Esta segunda-feira as autoridades hospitalares de Berlim informaram que um bebé com 18 meses havia morrido com uma infeção de sarampo, doença causada por um vírus agressivo e que afeta sobretudo crianças. Apesar de se terem registado mais de 570 casos do género desde outubro, esta foi a primeira fatalidade confirmada. Contudo causou preocupação, inclusive junto do governo alemão, uma vez que esta é uma doença facilmente evitável e que, para todos os efeitos, estaria extinta no chamado Primeiro Mundo. A tragédia desta degunda-feira surge após o fim-de-semana em que o Ministro da Saúde alemão, Hermann Groehe, fez declarações acerca dos perigos dos movimentos anti-vacinação que estão a ganhar popularidade na Alemanha, tornando-se assim num perigo sanitário para a população em geral. Segundo o Ministro, "o atemorizar irracional dos opositores da vacinação é uma irresponsabilidade."

O movimento anti-vacinação surgiu nos Estados Unidos da América, onde certos indivíduos e grupos apresentaram ideias, de validade questionável e completamente desacreditadas, que afirmavam que a vacinação causaria outros problemas de saúde, nomeadamente autismo ou danos no sistema imunitário, assumidamente frágil, da criança. Estas noções contrariam a esmagadora evidência científica que demonstra a eficácia da vacinação na prevenção de doenças que noutros tempos poderiam, inclusive, devastar populações (e que na generalidade faziam com que uma grande percentagem das crianças nunca chegasse à idade adulta) antes da implementação da vacinação em grande escala. Para todos os efeitos o que a vacinação faz é "treinar" o sistema imunitário com uma estirpe enfraquecida da infeção que se deseja prevenir. Estes vírus, apesar de similares com os que causam a doença, estão enfraquecidos e ajudam o corpo a identificar os perigos reais quando surgem, sem que seja necessário uma luta pela vida aquando do primeiro contato.

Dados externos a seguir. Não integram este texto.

(* ===== verification/Tailq.v ===== *)
(** Lists with a pointer to the last link, as the free list of inodes
    (sys/kernel/ufs_inode.c) keeps them: each element has the next
    element and the address of the cell that points to it, which is the head
    or the next field of the element before. *)
From S2P Require Import Prelude.

Module Tailq.

(** The address of a cell: the head variable, or the next field of an element. *)
Inductive cell := Head | Next (i : nat).
#[export] Instance cell_eq_dec : EqDecision cell.
Proof. solve_decision. Defined.

(** An element without an entry has NULL in the field. *)
Record tailq := MkTq { tq_next : gmap nat nat; tq_prev : gmap nat cell; tq_head : option nat; tq_last : cell }.

Definition rd_cell (q : tailq) (c : cell) : option nat :=
  match c with Head => tq_head q | Next i => tq_next q !! i end.
Definition wr_cell (c : cell) (v : option nat) (q : tailq) : tailq :=
  match c with
  | Head => MkTq (tq_next q) (tq_prev q) v (tq_last q)
  | Next i => MkTq (partial_alter (fun _ => v) i (tq_next q)) (tq_prev q) (tq_head q) (tq_last q)
  end.
Definition set_prev (i : nat) (c : option cell) (q : tailq) : tailq :=
  MkTq (tq_next q) (partial_alter (fun _ => c) i (tq_prev q)) (tq_head q) (tq_last q).
Definition set_last (c : cell) (q : tailq) : tailq := MkTq (tq_next q) (tq_prev q) (tq_head q) c.

(** Taking an element out of the list: a NULL back pointer faults. *)
Definition unlink (ip : nat) (q : tailq) : res tailq :=
  match tq_prev q !! ip with
  | None => Fault
  | Some c =>
      let iq := rd_cell q (Next ip) in
      let q := match iq with Some n => set_prev n (Some c) q | None => set_last c q end in
      let q := wr_cell c iq q in
      Ok (set_prev ip None (wr_cell (Next ip) None q))
  end.
(** Taking the first one, which leaves the pointer to the last link alone. *)
Definition unlink_head (ip : nat) (q : tailq) : tailq :=
  let iq := rd_cell q (Next ip) in
  let q := match iq with Some n => set_prev n (Some Head) q | None => q end in
  set_prev ip None (wr_cell (Next ip) None (wr_cell Head iq q)).
(** Adding one at the end. *)
Definition append (ip : nat) (q : tailq) : tailq :=
  let q := match tq_head q with
    | Some _ => set_prev ip (Some (tq_last q)) (wr_cell (tq_last q) (Some ip) q)
    | None => set_prev ip (Some Head) (wr_cell Head (Some ip) q)
    end in
  set_last (Next ip) (wr_cell (Next ip) None q).

(** ** The elements of a list *)

Fixpoint seg (q : tailq) (c : cell) (l : list nat) : Prop :=
  match l with
  | [] => rd_cell q c = None
  | x :: l => rd_cell q c = Some x /\ tq_prev q !! x = Some c /\ seg q (Next x) l
  end.
Fixpoint last_cell (c : cell) (l : list nat) : cell := match l with [] => c | x :: l => last_cell (Next x) l end.
Record elems (q : tailq) (l : list nat) : Prop := {
  el_seg : seg q Head l;
  el_last : l <> [] -> tq_last q = last_cell Head l;
  el_nodup : NoDup l }.

Lemma last_cell_app c l1 l2 : last_cell c (l1 ++ l2) = last_cell (last_cell c l1) l2.
Proof. revert c. induction l1 as [|x l1 IH]; intros c; [done|]. apply IH. Qed.
Lemma last_cell_in c l : last_cell c l = c \/ exists x, x ∈ l /\ last_cell c l = Next x.
Proof.
  revert c. induction l as [|x l IH]; intros c; [by left|]. right. simpl.
  destruct (IH (Next x)) as [->|(y&Hy&->)]; [exists x|exists y]; set_solver.
Qed.
Lemma rd_wr_same c v q : rd_cell (wr_cell c v q) c = v.
Proof. destruct c; simpl; [done|]. by rewrite lookup_partial_alter_eq. Qed.
Lemma rd_wr_other c c' v q : c' <> c -> rd_cell (wr_cell c v q) c' = rd_cell q c'.
Proof. destruct c, c'; simpl; try done. intros Hne. rewrite lookup_partial_alter_ne; congruence. Qed.
Lemma prev_wr c v q : tq_prev (wr_cell c v q) = tq_prev q.
Proof. by destruct c. Qed.
Lemma last_wr c v q : tq_last (wr_cell c v q) = tq_last q.
Proof. by destruct c. Qed.
Lemma rd_set_prev i c v q : rd_cell (set_prev i v q) c = rd_cell q c.
Proof. by destruct c. Qed.
Lemma rd_set_last v c q : rd_cell (set_last v q) c = rd_cell q c.
Proof. by destruct c. Qed.
Lemma prev_set_same i v q : tq_prev (set_prev i v q) !! i = v.
Proof. simpl. by rewrite lookup_partial_alter_eq. Qed.
Lemma prev_set_other i j v q : j <> i -> tq_prev (set_prev i v q) !! j = tq_prev q !! j.
Proof. intros. simpl. by rewrite lookup_partial_alter_ne. Qed.

(** A segment depends on its cells and back pointers only. *)
Lemma seg_frame q q' c l :
  (forall c', c' = c \/ (exists x, x ∈ l /\ c' = Next x) -> rd_cell q' c' = rd_cell q c') ->
  (forall x, x ∈ l -> tq_prev q' !! x = tq_prev q !! x) -> seg q c l -> seg q' c l.
Proof.
  revert c. induction l as [|x l IH]; intros c Hc Hp; simpl; [intros <-; apply Hc; by left|].
  intros (H1&H2&H3). split; [rewrite <- H1; apply Hc; by left|]. split; [rewrite <- H2; apply Hp; set_solver|].
  apply IH; [|intros y Hy; apply Hp; set_solver|done].
  intros c' [->|(y&Hy&->)]; apply Hc; right; eexists; (split; [|done]); set_solver.
Qed.
Lemma seg_app q c l1 l2 :
  seg q c (l1 ++ l2) -> (forall x l, l2 = x :: l -> tq_prev q !! x = Some (last_cell c l1) /\ rd_cell q (last_cell c l1) = Some x) /\
    seg q (last_cell c l1) l2.
Proof.
  revert c. induction l1 as [|y l1 IH]; intros c; simpl; [|intros (_&_&H); by apply IH].
  intros H. split; [|done]. intros x l ->. by destruct H as (?&?&_).
Qed.
(** The first part of a list, up to the cell after it. *)
Lemma seg_prefix q c l1 k l2 q' :
  seg q c (l1 ++ k) -> (forall c', (c' = c \/ exists x, x ∈ l1 /\ c' = Next x) -> c' <> last_cell c l1 -> rd_cell q' c' = rd_cell q c') ->
  (forall x, x ∈ l1 -> tq_prev q' !! x = tq_prev q !! x) -> NoDup l1 -> (forall x, c = Next x -> x ∉ l1) ->
  seg q' (last_cell c l1) l2 -> seg q' c (l1 ++ l2).
Proof.
  revert c. induction l1 as [|y l1 IH]; intros c; simpl; [done|]. intros (H1&H2&H3) Hc Hp [Hy Hnd]%NoDup_cons Hn Hs.
  assert (last_cell (Next y) l1 <> c) as Hlc.
  { destruct (last_cell_in (Next y) l1) as [->|(x&Hx&->)]; intros <-;
      [by apply (Hn y), list_elem_of_here|by apply (Hn x), list_elem_of_further]. }
  split; [rewrite <- H1; apply Hc; [by left|done]|]. split; [rewrite <- H2; apply Hp; set_solver|].
  apply IH; try done.
  - intros c' Hc'. apply Hc. destruct Hc' as [->|(x&Hx&->)]; right; eexists; (split; [|done]); set_solver.
  - intros x Hx. apply Hp. set_solver.
  - by intros x [= ->].
Qed.

Lemma elems_unlink q l1 x l2 : elems q (l1 ++ x :: l2) -> exists q', unlink x q = Ok q' /\ elems q' (l1 ++ l2).
Proof.
  intros [Hs Hl Hnd]. destruct (seg_app _ _ _ _ Hs) as [Hx Hs2]. destruct (Hx x l2 eq_refl) as [Hp Hr]. set (c := last_cell Head l1) in *.
  destruct Hs2 as (_&_&Hs2). apply NoDup_app in Hnd as (N1&N12&[N2 N3]%NoDup_cons).
  assert (x ∉ l1) as Nx by (intros Hx1; apply (N12 x Hx1), list_elem_of_here).
  assert (c <> Next x) as Hcx.
  { unfold c. destruct (last_cell_in Head l1) as [->|(y&Hy&->)]; [done|]. intros [= ->]. done. }
  assert (forall y, y ∈ l2 -> c <> Next y) as Hcl.
  { intros y Hy. unfold c. destruct (last_cell_in Head l1) as [->|(z&Hz&->)]; [done|]. intros [= ->]. apply (N12 y Hz). set_solver. }
  unfold unlink. rewrite Hp. cbn zeta. eexists. split; [done|]. set (iq := rd_cell q (Next x)).
  set (q1 := match iq with Some n => set_prev n (Some c) q | None => set_last c q end).
  assert (forall d, rd_cell q1 d = rd_cell q d) as R1 by (intros d; unfold q1; case_match; [apply rd_set_prev|apply rd_set_last]).
  set (q2 := set_prev x None (wr_cell (Next x) None (wr_cell c iq q1))).
  assert (forall d, d <> Next x -> d <> c -> rd_cell q2 d = rd_cell q d) as R2.
  { intros d H1 H2. unfold q2. rewrite rd_set_prev, !rd_wr_other by done. apply R1. }
  assert (rd_cell q2 c = iq) as R3 by (unfold q2; by rewrite rd_set_prev, rd_wr_other, rd_wr_same by done).
  assert (forall y, y <> x -> y ∉ l2 -> tq_prev q2 !! y = tq_prev q !! y) as P2.
  { intros y H1 H2. unfold q2. rewrite prev_set_other, !prev_wr by done. unfold q1. destruct iq as [n|] eqn:Ei; [|done].
    rewrite prev_set_other; [done|]. intros ->. unfold iq in Ei. destruct l2 as [|z l2]; [simpl in Ei, Hs2; congruence|].
    destruct Hs2 as (E&_). rewrite E in Ei. injection Ei as ->. set_solver. }
  assert (seg q2 c l2) as S2.
  { destruct l2 as [|z l2]; cbn [seg] in Hs2 |- *; [unfold iq in R3; congruence|]. destruct Hs2 as (E1&E2&E3).
    assert (iq = Some z) as Ei by exact E1. split; [congruence|]. apply NoDup_cons in N3 as [Nz N3].
    split.
    - unfold q2. rewrite prev_set_other, !prev_wr by set_solver. unfold q1. rewrite Ei. apply prev_set_same.
    - eapply seg_frame; [| |exact E3].
      + intros d Hd. apply R2; destruct Hd as [->|(y&Hy&->)]; try (intros [= ->]; set_solver); (intros E; symmetry in E; revert E; apply Hcl; set_solver).
      + intros y Hy. unfold q2. rewrite prev_set_other, !prev_wr by set_solver. unfold q1. rewrite Ei. apply prev_set_other. set_solver. }
  split.
  - apply (seg_prefix q Head l1 (x :: l2)); [done| | |done|done|exact S2].
    + intros d Hd Hne. apply R2; [|done]. destruct Hd as [->|(y&Hy&->)]; [done|]. intros [= ->]. done.
    + intros y Hy. apply P2; [by intros ->|]. intros Hy2. apply (N12 y Hy). set_solver.
  - intros _. assert (tq_last q2 = tq_last q1) as -> by (unfold q2; cbn [tq_last set_prev]; by rewrite !last_wr).
    rewrite last_cell_app. fold c. unfold q1, iq. destruct l2 as [|z l2]; cbn [seg] in Hs2.
    + rewrite Hs2. done.
    + destruct Hs2 as (E&_). rewrite E. cbn [tq_last set_prev]. rewrite Hl by (by destruct l1). by rewrite last_cell_app.
  - apply NoDup_app. split_and!; try done. intros y Hy Hy2. apply (N12 y Hy). set_solver.
Qed.
(** The first element, also when the pointer to the last link is not kept. *)
Lemma elems_unlink_head q x l : elems q (x :: l) -> elems (unlink_head x q) l.
Proof.
  intros [(E1&E2&Hs) Hl [Nx Nd]%NoDup_cons]. unfold unlink_head. set (iq := rd_cell q (Next x)).
  set (q1 := match iq with Some n => set_prev n (Some Head) q | None => q end).
  assert (forall d, rd_cell q1 d = rd_cell q d) as R1 by (intros d; unfold q1; case_match; [apply rd_set_prev|done]).
  set (q2 := set_prev x None (wr_cell (Next x) None (wr_cell Head iq q1))).
  assert (forall d, d <> Next x -> d <> Head -> rd_cell q2 d = rd_cell q d) as R2.
  { intros d H1 H2. unfold q2. rewrite rd_set_prev, !rd_wr_other by done. apply R1. }
  assert (rd_cell q2 Head = iq) as R3 by done.
  split; [|intros Hne|done].
  - destruct l as [|z l]; cbn [seg] in Hs |- *; [unfold iq in R3; congruence|]. destruct Hs as (F1&F2&F3).
    assert (iq = Some z) as Ei by exact F1. split; [congruence|]. apply NoDup_cons in Nd as [Nz Nd]. split.
    + unfold q2. rewrite prev_set_other, !prev_wr by set_solver. unfold q1. rewrite Ei. apply prev_set_same.
    + eapply seg_frame; [| |exact F3].
      * intros d Hd. apply R2; destruct Hd as [->|(y&Hy&->)]; try done; intros [= ->]; set_solver.
      * intros y Hy. unfold q2. rewrite prev_set_other, !prev_wr by set_solver. unfold q1. rewrite Ei. apply prev_set_other. set_solver.
  - assert (tq_last q2 = tq_last q) as -> by (unfold q2, q1; by destruct iq). rewrite Hl by done. destruct l; done.
Qed.
Lemma elems_append q x l : elems q l -> x ∉ l -> elems (append x q) (l ++ [x]).
Proof.
  intros [Hs Hl Nd] Nx. unfold append. set (c := last_cell Head l).
  assert (match tq_head q with Some _ => set_prev x (Some (tq_last q)) (wr_cell (tq_last q) (Some x) q)
    | None => set_prev x (Some Head) (wr_cell Head (Some x) q) end = set_prev x (Some c) (wr_cell c (Some x) q)) as ->.
  { destruct l as [|y l]; cbn [seg rd_cell] in Hs; [by rewrite Hs|]. destruct Hs as (->&_). by rewrite Hl. }
  assert (c <> Next x) as Hcx.
  { unfold c. destruct (last_cell_in Head l) as [->|(y&Hy&->)]; [done|]. intros [= ->]. done. }
  set (q1 := set_prev x (Some c) (wr_cell c (Some x) q)). set (q2 := set_last (Next x) (wr_cell (Next x) None q1)).
  assert (forall d, d <> Next x -> d <> c -> rd_cell q2 d = rd_cell q d) as R2.
  { intros d H1 H2. unfold q2, q1. by rewrite rd_set_last, rd_wr_other, rd_set_prev, rd_wr_other by done. }
  assert (forall y, y <> x -> tq_prev q2 !! y = tq_prev q !! y) as P2.
  { intros y Hy. unfold q2, q1. change (tq_prev (set_last _ ?t)) with (tq_prev t). by rewrite prev_wr, prev_set_other, prev_wr by done. }
  split.
  - rewrite <- (app_nil_r l) in Hs. apply (seg_prefix q Head l []); [done| | |done|done|]; fold c.
    + intros d Hd Hne. apply R2; [|done]. destruct Hd as [->|(y&Hy&->)]; [done|]. intros [= ->]. done.
    + intros y Hy. apply P2. by intros ->.
    + cbn [seg]. split_and!.
      * unfold q2, q1. by rewrite rd_set_last, rd_wr_other, rd_set_prev, rd_wr_same by done.
      * unfold q2, q1. change (tq_prev (set_last _ ?t)) with (tq_prev t). by rewrite prev_wr, prev_set_same.
      * unfold q2. by rewrite rd_set_last, rd_wr_same.
  - intros _. by rewrite last_cell_app.
  - apply NoDup_app. split_and!; [done| |apply NoDup_singleton]. intros y Hy ->%list_elem_of_singleton. done.
Qed.
Lemma elems_head q l : elems q l -> tq_head q = List.hd_error l.
Proof. intros [Hs _ _]. destruct l; [done|]. by destruct Hs as (?&_). Qed.
(** Adding an element whose next field is written later. *)
Lemma wr_wr c v w q : wr_cell c v (wr_cell c w q) = wr_cell c v q.
Proof. destruct c as [|i]; [done|]. simpl. by rewrite partial_alter_partial_alter_eq. Qed.
Lemma append_late x y i q : tq_head q = Some y -> tq_last q = Next i ->
  append x (wr_cell (Next i) None q) = wr_cell (Next x) None (set_last (Next x) (set_prev x (Some (Next i)) (wr_cell (Next i) (Some x) q))).
Proof.
  intros Hh Hl. unfold append. rewrite last_wr, Hl. assert (tq_head (wr_cell (Next i) None q) = Some y) as -> by done. by rewrite wr_wr.
Qed.
End Tailq.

A recusa da vacinação pode originar um problema ainda maior, que é permitir que os indivíduos não vacinados sirvam como vetor de disseminação para novas e mais resistentes estirpes de viroses que de outro modo seriam aniquiladas ou tornadas inativas. Isto torna a não-vacinação um grave problema de saúde.

De volta à Alemanha, crê-se que a atual epidemia tenha tido origem em refugiados vindos dos Balcãs, mas o receio das autoridades é a popularidade que a não vacinação começa a ganhar na própria população alemã. Estão em curso esforços para educar as comunidades acerca do funcionamento e vantagens das vacinações, uma vez que apesar de a percentagem de crianças vacinadas ser alta, 95%, as não vacinadas, como referido anteriormente, representam um potencial perigo para a população em geral.